Viele fahrradbezogene Themen fehlen im Koalitionsvertrag leider völlig. So ist weder von der Knotenpunktwegweisung, noch von der touristischen Radroute zwischen Dresden und Breslau die Rede, die von polnischer Seite schon seit fünf Jahren geplant wird. Überhaupt kommt der Radtourismus im Koalitionsvertrag nur am Rande vor. Auch die Lastenradförderung fehlt, genauso wie das Dienstradleasing für Angestellte des Freistaats. Die Koalitionspartner haben sich ebenfalls nicht vorgenommen, die pädagogisch veraltete und unterfinanzierte Radfahrausbildung an Grundschulen zu modernisieren. Ebenso ist die für die Verkehrssicherheit wichtige Forderung des ADFC nach Tempo 70 an Landstraßen ohne Radweg nicht enthalten, genauso wie die Nachrüstung sicherer Querungsstellen am Anfang und Ende von Radwegen an Landstraßen fehlen. Diese sind nach geltendem Recht eigentlich eine Pflichtaufgabe (s. VwV-StVO zu § 2 Rn 36), fehlen in Sachsen nach Schätzungen des ADFC aber an ca. drei Vierteln aller Radwege außerorts. Einen sachsenweit verbindlichen Standard für eine sichere Radverkehrsführung an Baustellen - in NRW seit 15 Jahren vom Land verbindlich vorgegeben - will Sachsens neue Koalition nicht einführen. Auch eine Verstärkung des Kampfs gegen Fahrraddiebstahl sucht man im Koalitionsvertrag vergebens. Schließlich widmet sich der Koalitionsvertrag auch nicht der Frage, wie die Staatsregierung Fachkräfte für den Radwegebau nach Sachsen locken will. 

Fazit

Der neue sächsische Koalitionsvertrag zeigt erfreuliche Ansätze zur Förderung des Radverkehrs. In vielen Punkten bleibt er jedoch unkonkret und hinter früheren Zielsetzungen zurück. Positiv herzvorzuheben ist die Fortführung bestehender Programme wie der Förderung des wegebunds sowie die Absicht, Planungskapazitäten auszubauen und den Radschnellwegebau voranzutreiben. Auch die Förderung von Fahrradabstellanlagen an ÖPNV-Haltepunkten wird bekräftigt.
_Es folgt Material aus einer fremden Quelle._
(* ===== verification/PriorityQueue.v ===== *)
(** * The priority queue ([crates/actors/src/routing/priority_queue.rs])

    Bounded release by priority with FIFO ties.  The [BinaryHeap] is a bag of
    entries whose [pop] removes a greatest one by [Entry::cmp]; the insertion
    token makes the order strict, so the greatest entry is unique. *)

From stdpp Require Import base list option numbers sorting.
From S2P Require Import Prelude Effects BTreeMap.

(** ** Data *)

Inductive PriorityQueueRejection : Type := Full | SequenceExhausted.

Inductive PriorityQueueOutcome (T P : Type) : Type :=
| Accepted (depth : nat)
| Rejected (value : T) (priority : P) (reason : PriorityQueueRejection)
| Released (remaining : nat)
| Empty.
Arguments Accepted {T P} _.
Arguments Rejected {T P} _ _ _.
Arguments Released {T P} _.
Arguments Empty {T P}.

Inductive PriorityQueueMessage (T P TargetRoute ReplyRoute : Type) : Type :=
| Offer (value : T) (priority : P) (reply_to : ReplyRoute)
| Release (to : TargetRoute) (reply_to : ReplyRoute).
Arguments Offer {T P TargetRoute ReplyRoute} _ _ _.
Arguments Release {T P TargetRoute ReplyRoute} _ _.

Inductive PriorityQueueConfigError : Type := ZeroCapacity.

Record Entry (T P : Type) := mkEntry { value : T; priority : P; order : N }.
Arguments mkEntry {T P} _ _ _.
Arguments value {T P} _.
Arguments priority {T P} _.
Arguments order {T P} _.

(** [self.cmp(other) != Greater]: by priority, then by reversed insertion order. *)
Definition entry_le {T P} `{!Ord P} (x y : Entry T P) : bool :=
  ltb (priority x) (priority y) ||
  (leb (priority x) (priority y) && (order y <=? order x)%N).

(** [BinaryHeap::pop]. *)
Fixpoint heap_pop {T P} `{!Ord P} (h : list (Entry T P)) : option (Entry T P * list (Entry T P)) :=
  match h with
  | [] => None
  | x :: h =>
      match heap_pop h with
      | None => Some (x, [])
      | Some (m, rest) => if entry_le x m then Some (m, x :: rest) else Some (x, m :: rest)
      end
  end.

Record PriorityQueue (T P : Type) := mkPriorityQueue {
  capacity : nat;
  next : option N;
  queued : list (Entry T P)
}.
Arguments mkPriorityQueue {T P} _ _ _.
Arguments capacity {T P} _.
Arguments next {T P} _.
Arguments queued {T P} _.

(** [PriorityQueue::new]. *)
Definition new {T P} (cap : nat) : result (PriorityQueue T P) PriorityQueueConfigError :=
  if cap =? 0 then Err ZeroCapacity else Ok (mkPriorityQueue cap (Some 0%N) []).

Section PriorityQueue.
  Context {A T P TargetRoute ReplyRoute TSends RSends : Type}.
  Context `{!Ord P, !SendEffects TSends, !SendEffects RSends}.
  Context `{!DeliveryRoute TargetRoute T TSends}.
  Context `{!DeliveryRoute ReplyRoute (PriorityQueueOutcome T P) RSends}.

Abbreviation queue := (PriorityQueue T P).
Abbreviation queue_actions := (Actions Never Never (DeliveryOutcomes TSends RSends)).
Abbreviation acted := (Acted Never Never (DeliveryOutcomes TSends RSends) Never).
Abbreviation event := (User A (PriorityQueueMessage T P TargetRoute ReplyRoute)).

(** [PriorityQueue::sends]. *)
Definition queue_sends (d : TSends) (o : RSends) : queue_actions := send (mkDeliveryOutcomes d o).

Definition offer (s : queue) (v : T) (p : P) (reply : ReplyRoute) : queue * queue_actions :=
  if length (queued s) =? capacity s then
    (s, queue_sends sends_empty (deliver reply (Rejected v p Full)))
  else
    match next s with
    | None => (s, queue_sends sends_empty (deliver reply (Rejected v p SequenceExhausted)))
    | Some n =>
        let q := mkEntry v p n :: queued s in
        (mkPriorityQueue (capacity s) (checked_add u64_max n 1) q,
         queue_sends sends_empty (deliver reply (Accepted (length q))))
    end.

Definition transition (s : queue) (e : event) : queue * acted :=
  match message e with
  | Offer v p reply => let '(s', a) := offer s v p reply in (s', Ok a)
  | Release to reply =>
      match heap_pop (queued s) with
      | None => (s, Ok (queue_sends sends_empty (deliver reply Empty)))
      | Some (x, rest) =>
          (mkPriorityQueue (capacity s) (next s) rest,
           Ok (queue_sends (deliver to (value x)) (deliver reply (Released (length rest)))))
      end
  end.

(** ** The heap *)

Lemma entry_le_refl (x : Entry T P) : entry_le x x = true.
Proof. unfold entry_le. rewrite leb_refl, N.leb_refl. by rewrite orb_true_r. Qed.

Lemma entry_le_total (x y : Entry T P) : entry_le x y = false -> entry_le y x = true.
Proof.
  unfold entry_le. intros [Hlt Hand]%orb_false_iff.
  assert (Hle : leb (priority y) (priority x) = true) by (unfold ltb in Hlt; by apply negb_false_iff).
  rewrite Hle. destruct (leb (priority x) (priority y)) eqn:Hxy; simpl in *.
  - apply N.leb_gt in Hand. destruct (N.leb_spec (order x) (order y)); [by rewrite orb_true_r|lia].
  - unfold ltb. by rewrite Hxy.
Qed.

Lemma entry_le_trans (x y z : Entry T P) :
  entry_le x y = true -> entry_le y z = true -> entry_le x z = true.
Proof.
  unfold entry_le. rewrite !orb_true_iff, !andb_true_iff, !N.leb_le.
  intros [H1|[H1 H1']] [H2|[H2 H2']].
  - left. by eapply ltb_trans.
  - left. unfold ltb in *. apply negb_true_iff. apply negb_true_iff in H1.
    destruct (leb (priority z) (priority x)) eqn:E; [|done].
    rewrite (leb_trans _ _ _ H2 E) in H1. discriminate.
  - left. by eapply leb_ltb_trans.
  - right. split; [by eapply leb_trans|lia].
Qed.

Lemma heap_pop_spec (h : list (Entry T P)) x rest :
  heap_pop h = Some (x, rest) ->
  x :: rest ≡ₚ h /\ Forall (fun y => entry_le y x = true) h.
Proof.
  revert x rest. induction h as [|a h IH]; intros x rest; simpl; [discriminate|].
  destruct (heap_pop h) as [[m r]|] eqn:Hh.
  - destruct (IH m r eq_refl) as [Hp Hf]. destruct (entry_le a m) eqn:Hle; intros [= <- <-].
    + split; [by rewrite Permutation_swap, Hp|by constructor].
    + split; [by rewrite Hp|]. constructor; [apply entry_le_refl|].
      rewrite Forall_forall in Hf |- *. intros y Hy. eapply entry_le_trans; [by apply Hf|].
      by apply entry_le_total.
  - intros [= <- <-]. destruct h as [|b h]; [by repeat constructor; apply entry_le_refl|].
    exfalso. simpl in Hh. by destruct (heap_pop h) as [[? ?]|]; [destruct (entry_le _ _)|].
Qed.

Lemma heap_pop_None (h : list (Entry T P)) : heap_pop h = None -> h = [].
Proof.
  destruct h as [|b h]; [done|]. simpl.
  by destruct (heap_pop h) as [[? ?]|]; [destruct (entry_le _ _)|].
Qed.

(** ** Accounting *)

Context `{!RouteLaws TargetRoute T TSends}.
Context `{!RouteLaws ReplyRoute (PriorityQueueOutcome T P) RSends}.

(** An accepted offer: value and priority. *)
Definition accepted (e : event) (o : acted) : list (T * P) :=
  match message e with
  | Offer v p _ =>
      match messages_of (outcomes (ok_sends o)) with [Accepted _] => [(v, p)] | _ => [] end
  | Release _ _ => []
  end.

Definition delivered_values (o : acted) : list T := messages_of (deliveries (ok_sends o)).

(** A refused offer returns the value and the priority to the offerer. *)
Definition answered (e : event) (o : acted) : Prop :=
  match message e with
  | Offer v p reply =>
      exists m, addressed (outcomes (ok_sends o)) = [(reply, m)] /\
        match m with Accepted _ => True | Rejected v' p' _ => v' = v /\ p' = p | _ => False end
  | Release _ reply =>
      exists m, addressed (outcomes (ok_sends o)) = [(reply, m)] /\
        match m with
        | Released _ => length (delivered_values o) = 1
        | Empty => delivered_values o = []
        | _ => False
        end
  end.

(** Queued entries are accepted offers, tagged by their admission index. *)
Record wf (cap : nat) (acc : list (T * P)) (s : queue) : Prop := {
  wf_capacity : capacity s = cap;
  wf_bounded : length (queued s) <= cap;
  wf_next : next s = (if (N.of_nat (length acc) <=? u64_max)%N
                      then Some (N.of_nat (length acc)) else None);
  wf_limit : (N.of_nat (length acc) <= u64_max + 1)%N;
  wf_entries : Forall (fun x => acc !! N.to_nat (order x) = Some (value x, priority x)) (queued s);
  wf_unique : NoDup (order <$> queued s)
}.

Lemma wf_queued_rest cap acc s x rest :
  wf cap acc s -> x :: rest ≡ₚ queued s ->
  wf cap acc (mkPriorityQueue (capacity s) (next s) rest).
Proof.
  intros [Hc Hb Hn Hl He Hu] Hp. rewrite <- Hp in Hb, He, Hu. csimpl in *.
  apply Forall_cons in He as [_ He]. apply NoDup_cons in Hu as [_ Hu].
  split; auto. simpl. lia.
Qed.

Lemma priority_queue_step cap acc s e : wf cap acc s ->
  wf cap (acc ++ accepted e (snd (transition s e))) (fst (transition s e)) /\
  delivered_values (snd (transition s e)) ++ (value <$> queued (fst (transition s e))) ≡ₚ
    (value <$> queued s) ++ (fst <$> accepted e (snd (transition s e))) /\
  answered e (snd (transition s e)).
Proof.
  intros Hwf. unfold transition, accepted, answered, delivered_values.
  destruct (message e) as [v p reply|to reply].
  - unfold offer. destruct (Nat.eqb_spec (length (queued s)) (capacity s)) as [Hf|Hf].
    { simpl. autorewrite with bombay; csimpl. rewrite !app_nil_r. split_and!; eauto.
      eexists; (split; [done|]); simpl; done. }
    destruct Hwf as [Hc Hb Hn Hl He Hu]. rewrite Hn.
    destruct (N.leb_spec (N.of_nat (length acc)) u64_max) as [Hle|Hgt]; simpl;
      autorewrite with bombay; csimpl.
    + split_and!; [|by rewrite Permutation_cons_append|by eexists].
      split; simpl; rewrite ?length_app; simpl; auto; [lia| |lia| |].
      * unfold checked_add. replace (N.of_nat (length acc + 1)) with (N.of_nat (length acc) + 1)%N by lia.
        done.
      * constructor; simpl; [by rewrite Nat2N.id, list_lookup_middle|].
        rewrite Forall_forall in He |- *. intros y Hy. specialize (He y Hy).
        by apply lookup_app_l_Some.
      * constructor; [|done]. intros (y & Hy & Hin)%list_elem_of_fmap.
        rewrite Forall_forall in He. specialize (He y Hin). apply lookup_lt_Some in He.
        rewrite <- Hy in He. lia.
    + rewrite !app_nil_r. split_and!; [|done|by eexists].
      split; auto. rewrite Hn. destruct (N.leb_spec (N.of_nat (length acc)) u64_max); [lia|done].
  - destruct (heap_pop (queued s)) as [[x rest]|] eqn:Hp; simpl; autorewrite with bombay; csimpl;
      rewrite ?app_nil_r.
    + apply heap_pop_spec in Hp as [Hp _].
      split_and!; [by eapply wf_queued_rest|by rewrite <- Hp|by eexists].
    + split_and!; [done|done|by eexists].
Qed.

Lemma priority_queue_run cap es : forall acc s, wf cap acc s ->
  let '(s', os) := trace transition s es in
  wf cap (acc ++ collect accepted es os) s' /\
  collect (fun _ o => delivered_values o) es os ++ (value <$> queued s') ≡ₚ
    (value <$> queued s) ++ (fst <$> collect accepted es os) /\
  Forall2 answered es os.
Proof.
  induction es as [|e es IH]; intros acc s Hwf; simpl.
  { rewrite !app_nil_r. auto using Forall2_nil_2. }
  destruct (priority_queue_step cap acc s e Hwf) as (Hwf1 & Hp1 & Ha1).
  destruct (transition s e) as [s1 o]. simpl in *. specialize (IH _ _ Hwf1).
  destruct (trace transition s1 es) as [s2 os]. destruct IH as (Hwf2 & Hp2 & Ha2).
  cbn [collect]. rewrite <- !app_assoc in *. split_and!; [done| |by constructor].
  rewrite Hp2, fmap_app, !app_assoc, Hp1. done.
Qed.

(** On every run from a configured queue: the depth stays within capacity;
    released and queued values are exactly the accepted ones; every queued
    entry is an accepted offer tagged with its admission index, so the tag
    never repeats and stays within [u64] (after which offers are refused, never
    wrapped); every offer is accepted or returned with its priority; and the
    next release delivers an entry of the greatest priority, the earliest
    admitted among equals, or reports an empty queue. *)
Theorem priority_queue_stable_release cap s0 es :
  new cap = Ok s0 ->
  let '(s', os) := trace transition s0 es in
  let acc := collect accepted es os in
  length (queued s') <= cap /\
  collect (fun _ o => delivered_values o) es os ++ (value <$> queued s') ≡ₚ fst <$> acc /\
  Forall (fun x => acc !! N.to_nat (order x) = Some (value x, priority x)) (queued s') /\
  NoDup (order <$> queued s') /\ (N.of_nat (length acc) <= u64_max + 1)%N /\
  Forall2 answered es os /\
  (forall a to reply,
     let '(s2, o) := transition s' (mkUser a (Release to reply)) in
     (queued s' = [] /\ s2 = s' /\ delivered_values o = []) \/
     exists x, x :: queued s2 ≡ₚ queued s' /\
       addressed (deliveries (ok_sends o)) = [(to, value x)] /\
       forall y, y ∈ queued s' ->
         ltb (priority y) (priority x) = true \/
         (priority y = priority x /\ (order x <= order y)%N)).
Proof.
  intros Hnew.
  assert (wf cap [] s0 /\ queued s0 = []) as [Hwf0 Hq0].
  { revert Hnew. unfold new. destruct (Nat.eqb_spec cap 0); [discriminate|]. intros [= <-].
    split; [split; simpl; try done; [lia|constructor]|done]. }
  pose proof (priority_queue_run cap es [] s0 Hwf0) as Ht.
  destruct (trace transition s0 es) as [s' os]. destruct Ht as (Hwf & Hp & Ha).
  rewrite Hq0 in Hp. simpl in *. split_and!; try apply Hwf; try done.
  intros a to reply. unfold transition; simpl.
  destruct (heap_pop (queued s')) as [[x rest]|] eqn:Hpop; simpl; autorewrite with bombay.
  - right. exists x. apply heap_pop_spec in Hpop as [Hperm Hmax]. split_and!; [done|done|].
    intros y Hy. rewrite Forall_forall in Hmax. specialize (Hmax y Hy). unfold entry_le in Hmax.
    apply orb_true_iff in Hmax as [Hlt|[Hle Ho]%andb_true_iff]; [by left|].
    apply N.leb_le in Ho. destruct (ltb_or_eq _ _ Hle); auto.
  - left. apply heap_pop_None in Hpop. unfold delivered_values; simpl. by autorewrite with bombay.
Qed.

End PriorityQueue.

(** Two offers of priority 1 around one of priority 2. *)
Definition demo_transition :=
  transition (A := nat) (T := nat) (P := nat) (TargetRoute := Recipient nat)
    (ReplyRoute := Recipient nat) (TSends := list (Delivery nat nat))
    (RSends := list (Delivery nat (PriorityQueueOutcome nat nat))).

Definition demo_events :
  list (User nat (PriorityQueueMessage nat nat (Recipient nat) (Recipient nat))) :=
  [mkUser 9 (Offer 10 1 (mkRecipient 8)); mkUser 9 (Offer 20 2 (mkRecipient 8));
   mkUser 9 (Offer 11 1 (mkRecipient 8)); mkUser 9 (Release (mkRecipient 7) (mkRecipient 8));
   mkUser 9 (Release (mkRecipient 7) (mkRecipient 8))].

Lemma priority_queue_stable_release_witness :
  let '(s', os) := trace demo_transition (mkPriorityQueue 3 (Some 0%N) []) demo_events in
  collect (fun _ o => delivered_values o) demo_events os = [20; 10] /\
  length (queued s') <= 3 /\ Forall2 answered demo_events os.
Proof.
  pose proof (priority_queue_stable_release (A := nat) (T := nat) (P := nat)
    (TargetRoute := Recipient nat) (ReplyRoute := Recipient nat)
    (TSends := list (Delivery nat nat))
    (RSends := list (Delivery nat (PriorityQueueOutcome nat nat)))
    3 (mkPriorityQueue 3 (Some 0%N) []) demo_events eq_refl) as H.
  change (transition (A := nat) (T := nat)) with demo_transition in H.
  destruct (trace demo_transition (mkPriorityQueue 3 (Some 0%N) []) demo_events) as [s' os] eqn:Ht.
  destruct H as (H1 & _ & _ & _ & _ & H2 & _). split; [|split; [exact H1|exact H2]].
  vm_compute in Ht. injection Ht as <- <-. reflexivity.
Defined.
Kritisch fällt jedoch auf, dass klare Zielsetzungen fehlen und der weitere Ausbau straßenbegleitender Radwege außerorts faktisch infrage steht. Zudem mangelt es an konkreten Maßnahmen zur Verbesserung der Verkehrssicherheit, der Förderung von Lastenrädern sowie einer modernen Radfahrausbildung im Freistaat. Auch bleibt offen, wie die Staatsregierung angesichts begrenzter Personal- und Finanzressourcen ihre Vorhaben umsetzen will. 

Dennoch setzt der Koalitionsvertrag einen wichtigten Grundstein: Werden die Inhalte des Koailitionsvertrages von der schwarz-roten Koalition mit Geld und Personal untersetzt, so kann das Radfahren in Sachsen bis 2029 sicherer und komfortabler werden.